** EXERCISE PROMPT **
Without changing anything, output the records below.

Saved data entries
Lemma heap_init_inv s s1 h1 : heap_init heap_empty s = Some (s1, h1) -> heap_inv h1 [].
Proof.
  assert (heap_inv (mkHeap (head_list heap_empty) HEAP_VIRTUAL_BASE (mapped heap_empty)) []) as H0.
  { constructor; cbn [head_list heap_end heap_empty]; [exact I|unfold HEAP_VIRTUAL_BASE; lia|by intros a Ha%covers_nil|set_solver..|done]. }
  intros Hg. rewrite heap_init_grow in Hg. apply (grow_inv _ _ _ _ _ [] H0) in Hg as [Hi _]; [exact Hi|unfold INITIAL_HEAP_PAGES; lia|].
  cbn [heap_end]. unfold HEAP_VIRTUAL_BASE, INITIAL_HEAP_PAGES, PAGE_SIZE. lia.
Qed.

(** C9. Memory safety of the allocator: from the initialised heap on, in every sequence of allocations and
    frees by well-behaved clients (frees name live blocks with the layout they
    were requested with; sizes do not wrap the address space), whatever the
    page source does, no two live blocks share a byte, no byte of a live block is
    on the free list, and every live block and every free region lies inside the heap
    window, between its base address and the end of what has been mapped. *)
Theorem heap_live_blocks_disjoint s s1 h1 s2 h2 live :
  heap_init heap_empty s = Some (s1, h1) -> rtc heap_step (s1, h1, []) (s2, h2, live) ->
  (forall i j b b' a, live !! i = Some b -> live !! j = Some b' -> i <> j -> block_covers b a -> ~ block_covers b' a) /\
  (forall b a, b ∈ live -> block_covers b a -> ~ covers (head_list h2) a) /\
  (forall b a, b ∈ live -> block_covers b a -> HEAP_VIRTUAL_BASE <= a < heap_end h2) /\
  (forall a, covers (head_list h2) a -> HEAP_VIRTUAL_BASE <= a < heap_end h2) /\ heap_end h2 < 2 ^ 64.
Proof.
  intros Hi Hst. destruct (steps_inv _ _ (heap_init_inv _ _ _ Hi : heap_inv (s1, h1, []).1.2 (s1, h1, []).2) Hst) as [_ He Hf Hl _ Ha Hd].
  split; [done|]. split; [done|]. split; [done|]. split; [done|]. apply He.
Qed.

Lemma grow_fits pages h s s1 m live k size :
  heap_inv h live -> 0 <= k < 64 -> 0 < size -> size + 2 ^ k <= pages * PAGE_SIZE ->
  heap_end h + pages * PAGE_SIZE + 2 ^ k + size < 2 ^ 64 ->
  map_pages (Z.to_nat pages) (heap_end h) (mapped h) s = Some (s1, m, true) ->
  exists h1, grow_by pages h s = Some (s1, h1) /\
    is_Some (find_and_remove size (2 ^ k) (head_list h1)).
Proof.
  intros Hi Hk Hsz Hpg Hov Hm. assert (0 < 2 ^ k) by (apply Z.pow_pos_nonneg; lia).
  pose proof (hi_end _ _ Hi) as He. unfold PAGE_SIZE, HEAP_VIRTUAL_BASE in *.
  assert (exists h1, grow_by pages h s = Some (s1, h1)) as [h1 Hg]
    by (unfold grow_by; rewrite Hm; simpl; eauto).
  destruct (grow_inv pages h s s1 h1 live) as [Hi1 Hend]; [done|lia|unfold PAGE_SIZE; lia|done|].
  exists h1. split; [done|]. unfold PAGE_SIZE in *.
  assert (forall a, heap_end h <= a < heap_end h + pages * 4096 -> covers (head_list h1) a) as Hcov.
  { unfold grow_by in Hg. rewrite Hm in Hg. cbn [mbind option_bind] in Hg. simplify_eq. simpl.
    unfold PAGE_SIZE. rewrite u64_id by lia. intros a Ha.
    destruct (add_free_region_spec (heap_end h) (pages * 4096) (head_list h)) as [_ Hc];
      [apply Hi|lia|unfold NODE_SIZE; lia|lia| |apply Hc; by right].
    intros a' Ha' Hc'. apply (hi_free_lo _ _ Hi) in Hc'. lia. }
  destruct (contiguous_node 0 (head_list h1) (heap_end h) (heap_end h + pages * 4096))
    as (n & Hn & Hlo & Hhi); [apply Hi1|lia|done|].
  pose proof (heap_inv_chain_end _ _ Hi1) as Hce.
  pose proof (find_fit_spec k size [] (head_list h1) (hi_ok _ _ Hi1) Hk Hsz) as Hs.
  simpl in Hs. specialize (Hs ltac:(lia)). unfold find_and_remove.
  destruct (find_fit [] (head_list h1) size (2 ^ k)) as [[l start]|]; [eauto|]. exfalso.
  specialize (Hs n Hn). destruct (chain_elem _ _ _ (hi_ok _ _ Hi1) Hn) as (H1 & H2 & H3).
  destruct (align_up_least n.1 k) as ((? & ?) & _); [lia|lia|lia|].
  change (align_up n.1 (2 ^ k)) with (heap_align_up n.1 (2 ^ k)) in *. lia.
Qed.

** RESULT OF THE TASK **
Lemma heap_init_inv s s1 h1 : heap_init heap_empty s = Some (s1, h1) -> heap_inv h1 [].
Proof.
  assert (heap_inv (mkHeap (head_list heap_empty) HEAP_VIRTUAL_BASE (mapped heap_empty)) []) as H0.
  { constructor; cbn [head_list heap_end heap_empty]; [exact I|unfold HEAP_VIRTUAL_BASE; lia|by intros a Ha%covers_nil|set_solver..|done]. }
  intros Hg. rewrite heap_init_grow in Hg. apply (grow_inv _ _ _ _ _ [] H0) in Hg as [Hi _]; [exact Hi|unfold INITIAL_HEAP_PAGES; lia|].
  cbn [heap_end]. unfold HEAP_VIRTUAL_BASE, INITIAL_HEAP_PAGES, PAGE_SIZE. lia.
Qed.

(** C9. Memory safety of the allocator: from the initialised heap on, in every sequence of allocations and
    frees by well-behaved clients (frees name live blocks with the layout they
    were requested with; sizes do not wrap the address space), whatever the
    page source does, no two live blocks share a byte, no byte of a live block is
    on the free list, and every live block and every free region lies inside the heap
    window, between its base address and the end of what has been mapped. *)
Theorem heap_live_blocks_disjoint s s1 h1 s2 h2 live :
  heap_init heap_empty s = Some (s1, h1) -> rtc heap_step (s1, h1, []) (s2, h2, live) ->
  (forall i j b b' a, live !! i = Some b -> live !! j = Some b' -> i <> j -> block_covers b a -> ~ block_covers b' a) /\
  (forall b a, b ∈ live -> block_covers b a -> ~ covers (head_list h2) a) /\
  (forall b a, b ∈ live -> block_covers b a -> HEAP_VIRTUAL_BASE <= a < heap_end h2) /\
  (forall a, covers (head_list h2) a -> HEAP_VIRTUAL_BASE <= a < heap_end h2) /\ heap_end h2 < 2 ^ 64.
Proof.
  intros Hi Hst. destruct (steps_inv _ _ (heap_init_inv _ _ _ Hi : heap_inv (s1, h1, []).1.2 (s1, h1, []).2) Hst) as [_ He Hf Hl _ Ha Hd].
  split; [done|]. split; [done|]. split; [done|]. split; [done|]. apply He.
Qed.

Lemma grow_fits pages h s s1 m live k size :
  heap_inv h live -> 0 <= k < 64 -> 0 < size -> size + 2 ^ k <= pages * PAGE_SIZE ->
  heap_end h + pages * PAGE_SIZE + 2 ^ k + size < 2 ^ 64 ->
  map_pages (Z.to_nat pages) (heap_end h) (mapped h) s = Some (s1, m, true) ->
  exists h1, grow_by pages h s = Some (s1, h1) /\
    is_Some (find_and_remove size (2 ^ k) (head_list h1)).
Proof.
  intros Hi Hk Hsz Hpg Hov Hm. assert (0 < 2 ^ k) by (apply Z.pow_pos_nonneg; lia).
  pose proof (hi_end _ _ Hi) as He. unfold PAGE_SIZE, HEAP_VIRTUAL_BASE in *.
  assert (exists h1, grow_by pages h s = Some (s1, h1)) as [h1 Hg]
    by (unfold grow_by; rewrite Hm; simpl; eauto).
  destruct (grow_inv pages h s s1 h1 live) as [Hi1 Hend]; [done|lia|unfold PAGE_SIZE; lia|done|].
  exists h1. split; [done|]. unfold PAGE_SIZE in *.
  assert (forall a, heap_end h <= a < heap_end h + pages * 4096 -> covers (head_list h1) a) as Hcov.
  { unfold grow_by in Hg. rewrite Hm in Hg. cbn [mbind option_bind] in Hg. simplify_eq. simpl.
    unfold PAGE_SIZE. rewrite u64_id by lia. intros a Ha.
    destruct (add_free_region_spec (heap_end h) (pages * 4096) (head_list h)) as [_ Hc];
      [apply Hi|lia|unfold NODE_SIZE; lia|lia| |apply Hc; by right].
    intros a' Ha' Hc'. apply (hi_free_lo _ _ Hi) in Hc'. lia. }
  destruct (contiguous_node 0 (head_list h1) (heap_end h) (heap_end h + pages * 4096))
    as (n & Hn & Hlo & Hhi); [apply Hi1|lia|done|].
  pose proof (heap_inv_chain_end _ _ Hi1) as Hce.
  pose proof (find_fit_spec k size [] (head_list h1) (hi_ok _ _ Hi1) Hk Hsz) as Hs.
  simpl in Hs. specialize (Hs ltac:(lia)). unfold find_and_remove.
  destruct (find_fit [] (head_list h1) size (2 ^ k)) as [[l start]|]; [eauto|]. exfalso.
  specialize (Hs n Hn). destruct (chain_elem _ _ _ (hi_ok _ _ Hi1) Hn) as (H1 & H2 & H3).
  destruct (align_up_least n.1 k) as ((? & ?) & _); [lia|lia|lia|].
  change (align_up n.1 (2 ^ k)) with (heap_align_up n.1 (2 ^ k)) in *. lia.
Qed.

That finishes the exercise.